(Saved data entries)
(** [SimBroadcastTransport.deliver] *)
Definition bt_deliver (obj : nat) (sender : pystr) (data : list byte) (n : SimNetwork) : SimNetwork :=
  match listeners n !! obj with
  | None => n
  | Some bt =>
      if inbox_full 256 (bt_inbox bt) then n
      else with_listeners (<[obj := {| bt_node_id := bt_node_id bt;
                                       bt_inbox := bt_inbox bt ++ [(sender, data)] |}]> (listeners n))
             (broadcast_transports n) n
  end.

(** [SimNetwork.deliver_broadcast] *)
Definition deliver_broadcast (sender : pystr) (data : list byte) (n : SimNetwork) : SimNetwork :=
  foldl (fun n kv =>
    if bool_decide (kv.1 = sender) then n
    else if is_blocked sender kv.1 n then n
    else bt_deliver kv.2 sender data n) n (broadcast_transports n).

(** [SimBroadcastTransport.send_broadcast] *)
Definition bt_send_broadcast (obj : nat) (data : list byte) (n : SimNetwork) : SimNetwork :=
  match listeners n !! obj with
  | Some bt => deliver_broadcast (bt_node_id bt) data n
  | None => n
  end.

(** [SimBroadcastTransport.recv_broadcast]: [None] while it waits for a datagram. *)
Definition bt_recv_broadcast (obj : nat) (n : SimNetwork) : option ((pystr * list byte) * SimNetwork) :=
  match listeners n !! obj with
  | Some bt =>
      match bt_inbox bt with
      | [] => None
      | x :: rest =>
          Some (x, with_listeners (<[obj := {| bt_node_id := bt_node_id bt; bt_inbox := rest |}]> (listeners n))
                     (broadcast_transports n) n)
      end
  | None => None
  end.

(** [SimBroadcastTransport.close] *)
Definition bt_close (obj : nat) (n : SimNetwork) : SimNetwork :=
  match listeners n !! obj with
  | Some bt => unregister_broadcast (bt_node_id bt) n
  | None => n
  end.

(** ** Executions of the network

    Messages in transit arrive in any order; the history of what was sent is kept for the
    specification. *)
Record Flight := { fl_source : pystr; fl_target : pystr; fl_object : nat; fl_message : Message }.

Record NetState := {
  net : SimNetwork;
  transit : list Flight;
  history : list (pystr * pystr * Message);
}.

Inductive net_step : NetState -> NetState -> Prop :=
| net_open node_id sec st :
    net_step st {| net := (in_memory_init node_id sec (net st)).2; transit := transit st; history := history st |}
| net_rates drop latency st :
    net_step st {| net := with_rates drop latency (net st); transit := transit st; history := history st |}
| net_partition a b sym st :
    net_step st {| net := partition a b sym (net st); transit := transit st; history := history st |}
| net_heal a b sym st :
    net_step st {| net := heal_partition a b sym (net st); transit := transit st; history := history st |}
| net_heal_all st : net_step st {| net := heal_all (net st); transit := transit st; history := history st |}
| net_send obj ep target draw m dest st :
    endpoints (net st) !! obj = Some ep -> ep_send obj target draw (net st) = Ok (Some dest) ->
    net_step st {| net := net st;
      transit := {| fl_source := ep_node_id ep; fl_target := target; fl_object := dest; fl_message := m |}
                 :: transit st;
      history := (ep_node_id ep, target, m) :: history st |}
| net_arrive f t1 t2 st :
    transit st = t1 ++ f :: t2 ->
    net_step st {| net := (route_arrive (fl_source f) (fl_target f) (fl_object f) (fl_message f) (net st)).2;
                   transit := t1 ++ t2; history := history st |}
| net_recv obj sm n st :
    ep_recv obj (net st) = Ok (Some (sm, n)) ->
    net_step st {| net := n; transit := transit st; history := history st |}
| net_close obj st :
    net_step st {| net := ep_close obj (net st); transit := transit st; history := history st |}.

Inductive net_reachable : NetState -> Prop :=
| net_start rng : net_reachable {| net := sim_network_init rng; transit := []; history := [] |}
| net_more st st' : net_reachable st -> net_step st st' -> net_reachable st'.

(** ** Partitions *)

Lemma partition_links a b sym links p :
  p ∈ for_pairs (block_link sym) a b links <->
  p ∈ links \/ (p.1 ∈ a /\ p.2 ∈ b) \/ (sym = true /\ p.2 ∈ a /\ p.1 ∈ b).
Proof.
  assert (forall x links, p ∈ foldl (fun links b => block_link sym x b links) links b <->
    p ∈ links \/ (p.1 = x /\ p.2 ∈ b) \/ (sym = true /\ p.2 = x /\ p.1 ∈ b)) as Hin.
  { intros x. induction b as [|y b IH]; intros l; cbn [foldl]; [set_solver|]. rewrite IH.
    destruct p as [p1 p2]. unfold block_link. cbn. destruct sym; set_solver. }
  unfold for_pairs. revert links. induction a as [|x a IH]; intros links; cbn [foldl]; [set_solver|].
  rewrite IH, Hin. set_solver.
Qed.

Lemma heal_links a b sym links p :
  p ∈ for_pairs (unblock_link sym) a b links <->
  p ∈ links /\ ~ (p.1 ∈ a /\ p.2 ∈ b) /\ ~ (sym = true /\ p.2 ∈ a /\ p.1 ∈ b).
Proof.
  assert (forall x links, p ∈ foldl (fun links b => unblock_link sym x b links) links b <->
    p ∈ links /\ ~ (p.1 = x /\ p.2 ∈ b) /\ ~ (sym = true /\ p.2 = x /\ p.1 ∈ b)) as Hin.
  { intros x. induction b as [|y b IH]; intros l; cbn [foldl]; [set_solver|]. rewrite IH.
    destruct p as [p1 p2]. unfold unblock_link. cbn. destruct sym; set_solver. }
  unfold for_pairs. revert links. induction a as [|x a IH]; intros links; cbn [foldl]; [set_solver|].
  rewrite IH, Hin. set_solver.
Qed.

(** A partition blocks exactly the links between its two groups (both ways when it is
    symmetric) on top of those already blocked, healing unblocks exactly those, and a message
    over a blocked link is never delivered, wherever in its transit the partition appears. *)
Theorem partition_isolates (a b : list pystr) (sym : bool) (n : SimNetwork) (s t : pystr) :
  let across := (s ∈ a /\ t ∈ b) \/ (sym = true /\ t ∈ a /\ s ∈ b) in
  (is_blocked s t (partition a b sym n) = true <-> is_blocked s t n = true \/ across) /\
  (is_blocked s t (heal_partition a b sym n) = true <-> is_blocked s t n = true /\ ~ across) /\
  is_blocked s t (heal_all n) = false /\
  (across -> forall obj m draw, route_begin s t draw (partition a b sym n) = None /\
     route_arrive s t obj m (partition a b sym n) = (Ok (), partition a b sym n)).
Proof.
  cbv zeta. assert (is_blocked s t (partition a b sym n) = true <->
    is_blocked s t n = true \/ ((s ∈ a /\ t ∈ b) \/ (sym = true /\ t ∈ a /\ s ∈ b))) as Hp.
  { unfold is_blocked. rewrite !bool_decide_eq_true. cbn [partition with_links blocked_links].
    apply partition_links. }
  split_and!; [done| | |].
  - unfold is_blocked. rewrite !bool_decide_eq_true. cbn [heal_partition with_links blocked_links].
    rewrite heal_links. cbn. tauto.
  - unfold is_blocked. apply bool_decide_eq_false. cbn. set_solver.
  - intros Hacross obj m draw. unfold route_begin, route_arrive.
    by rewrite (proj2 Hp (or_intror Hacross)).
Qed.

(** ** Delivery *)

(** The copy of a message an endpoint makes of it. *)
Definition isolate (ep : InMemoryTransport) (m : Message) : result Message :=
  let! data := message_to_bytes (max_frame_size (ep_security ep)) m in
  message_from_bytes (drop 4 data) (ep_security ep).

Record net_wf (st : NetState) : Prop := {
  nw_nodup : NoDup (transports (net st)).*1;
  nw_names : forall name obj, dict_get name (transports (net st)) = Some obj ->
    exists ep, endpoints (net st) !! obj = Some ep /\ ep_node_id ep = name;
  nw_fresh : forall obj, is_Some (endpoints (net st) !! obj) -> (obj < next_object (net st))%nat;
  nw_transit : Forall (fun f => (exists ep, endpoints (net st) !! fl_object f = Some ep /\
                                   ep_node_id ep = fl_target f) /\
                                (fl_source f, fl_target f, fl_message f) ∈ history st) (transit st);
  nw_inbox : forall obj ep, endpoints (net st) !! obj = Some ep ->
    (0 < max_inbox_size (ep_security ep) -> len (ep_inbox ep) <= max_inbox_size (ep_security ep)) /\
    Forall (fun sm => exists m, (sm.1, ep_node_id ep, m) ∈ history st /\ isolate ep m = Ok sm.2) (ep_inbox ep);
}.

(** What the invariant asks of an inbox. *)
Definition inbox_ok (h : list (pystr * pystr * Message)) (ep : InMemoryTransport)
    (inbox : list (pystr * Message)) : Prop :=
  (0 < max_inbox_size (ep_security ep) -> len inbox <= max_inbox_size (ep_security ep)) /\
  Forall (fun sm => exists m, (sm.1, ep_node_id ep, m) ∈ h /\ isolate ep m = Ok sm.2) inbox.

(** Changing an endpoint's inbox, and the flights in transit. *)
Lemma put_inbox_wf obj ep inbox closed fs st :
  net_wf st -> endpoints (net st) !! obj = Some ep -> inbox_ok (history st) ep inbox -> fs ⊆ transit st ->
  net_wf {| net := put_inbox obj ep inbox closed (net st); transit := fs; history := history st |}.
Proof.
  intros [Hnd Hnames Hfresh Htr Hin] Hep Hok Hfs.
  assert (forall o e, endpoints (net st) !! o = Some e ->
    exists e', endpoints (put_inbox obj ep inbox closed (net st)) !! o = Some e' /\
      ep_node_id e' = ep_node_id e) as Hkeep.
  { intros o e He. cbn. destruct (decide (obj = o)) as [->|].
    - rewrite lookup_insert. rewrite decide_True by done. rewrite Hep in He. injection He as <-. by eexists.
    - rewrite lookup_insert_ne by done. eauto. }
  split; cbn [net transit history].
  - done.
  - intros name o Ho. destruct (Hnames name o Ho) as (e & He & <-). by apply Hkeep.
  - cbn. intros o [e He]. apply Hfresh. destruct (decide (obj = o)) as [->|]; [by eauto|].
    rewrite lookup_insert_ne in He by done. by eauto.
  - apply Forall_forall. intros f Hf. rewrite Forall_forall in Htr.
    destruct (Htr f (Hfs f Hf)) as [(e & He & <-) Hh]. split; [by apply Hkeep|done].
  - cbn. intros o e He. destruct (decide (obj = o)) as [->|].
    + rewrite lookup_insert, decide_True in He by done. injection He as <-. exact Hok.
    + rewrite lookup_insert_ne in He by done. exact (Hin o e He).
Qed.

Lemma links_wf links st :
  net_wf st -> net_wf {| net := with_links links (net st); transit := transit st; history := history st |}.
Proof. by intros []. Qed.

Lemma flights_wf fs st :
  net_wf st -> fs ⊆ transit st -> net_wf {| net := net st; transit := fs; history := history st |}.
Proof.
  intros [Hnd Hnames Hfresh Htr Hin] Hfs. split; try done. cbn. apply Forall_forall. intros f Hf.
  rewrite Forall_forall in Htr. by apply Htr, Hfs.
Qed.

Lemma unregister_wf name st :
  net_wf st -> net_wf {| net := unregister name (net st); transit := transit st; history := history st |}.
Proof.
  intros [Hnd Hnames Hfresh Htr Hin]. split; try done; cbn.
  - eapply sublist_NoDup; [exact Hnd|]. by apply fmap_sublist, dict_del_sublist.
  - intros k o. destruct (decide (name = k)) as [->|Hne].
    + by rewrite dict_get_del_eq by done.
    + rewrite dict_get_del_ne by done. apply Hnames.
Qed.

Lemma open_wf name sec st :
  net_wf st ->
  net_wf {| net := (in_memory_init name sec (net st)).2; transit := transit st; history := history st |}.
Proof.
  intros [Hnd Hnames Hfresh Htr Hin]. set (o0 := next_object (net st)).
  assert (forall o e, endpoints (net st) !! o = Some e -> o <> o0) as Hne.
  { intros o e He ->. pose proof (Hfresh o0 (ex_intro _ e He)). unfold o0 in *. lia. }
  split; cbn; fold o0.
  - by apply dict_set_NoDup.
  - intros k o. rewrite dict_get_set. destruct (decide (name = k)) as [->|].
    + intros [= <-]. rewrite lookup_insert, decide_True by done. by eexists.
    + intros Ho. destruct (Hnames k o Ho) as (e & He & Hid). exists e.
      rewrite lookup_insert_ne by (by apply not_eq_sym, (Hne o e)). done.
  - intros o [e He]. destruct (decide (o0 = o)) as [<-|]; [lia|]. rewrite lookup_insert_ne in He by done.
    pose proof (Hfresh o (ex_intro _ e He)). unfold o0. lia.
  - eapply Forall_impl; [exact Htr|]. intros f [(e & He & Hid) Hh]. split; [|done]. exists e.
    rewrite lookup_insert_ne by (by apply not_eq_sym, (Hne _ e)). done.
  - intros o e He. destruct (decide (o0 = o)) as [<-|].
    + rewrite lookup_insert, decide_True in He by done. injection He as <-. cbn. split; [unfold len; cbn; lia|done].
    + rewrite lookup_insert_ne in He by done. exact (Hin o e He).
Qed.

Lemma history_wf e st :
  net_wf st -> net_wf {| net := net st; transit := transit st; history := e :: history st |}.
Proof.
  intros [Hnd Hnames Hfresh Htr Hin]. split; try done; cbn.
  - eapply Forall_impl; [exact Htr|]. intros f [He Hh]. split; [done|by right].
  - intros o ep Hep. destruct (Hin o ep Hep) as [Hb Hf]. split; [done|].
    eapply Forall_impl; [exact Hf|]. intros sm (m & Hm & Hi). exists m. split; [by right|done].
Qed.

Lemma send_wf obj ep target draw m dest st :
  net_wf st -> endpoints (net st) !! obj = Some ep -> ep_send obj target draw (net st) = Ok (Some dest) ->
  net_wf {| net := net st;
    transit := {| fl_source := ep_node_id ep; fl_target := target; fl_object := dest; fl_message := m |}
               :: transit st;
    history := (ep_node_id ep, target, m) :: history st |}.
Proof.
  intros Hwf Hep Hs. pose proof (history_wf (ep_node_id ep, target, m) st Hwf) as [H1 H2 H3 H4 H5].
  split; try done. cbn in *. constructor; [|done]. cbn. split; [|by left].
  unfold ep_send in Hs. rewrite Hep in Hs. destruct (ep_closed ep); [done|]. injection Hs as Hs.
  unfold route_begin in Hs. destruct (is_blocked _ _ _); [done|].
  destruct (has_rng (net st) && _ && _); [done|]. by apply (nw_names _ Hwf).
Qed.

**Required work:** When a line in the data contains the string "None", copy that line.

**Exercise response:**
  | None => n
  | None => n
(** [SimBroadcastTransport.recv_broadcast]: [None] while it waits for a datagram. *)
      | [] => None
  | None => None
  | None => n
  (across -> forall obj m draw, route_begin s t draw (partition a b sym n) = None /\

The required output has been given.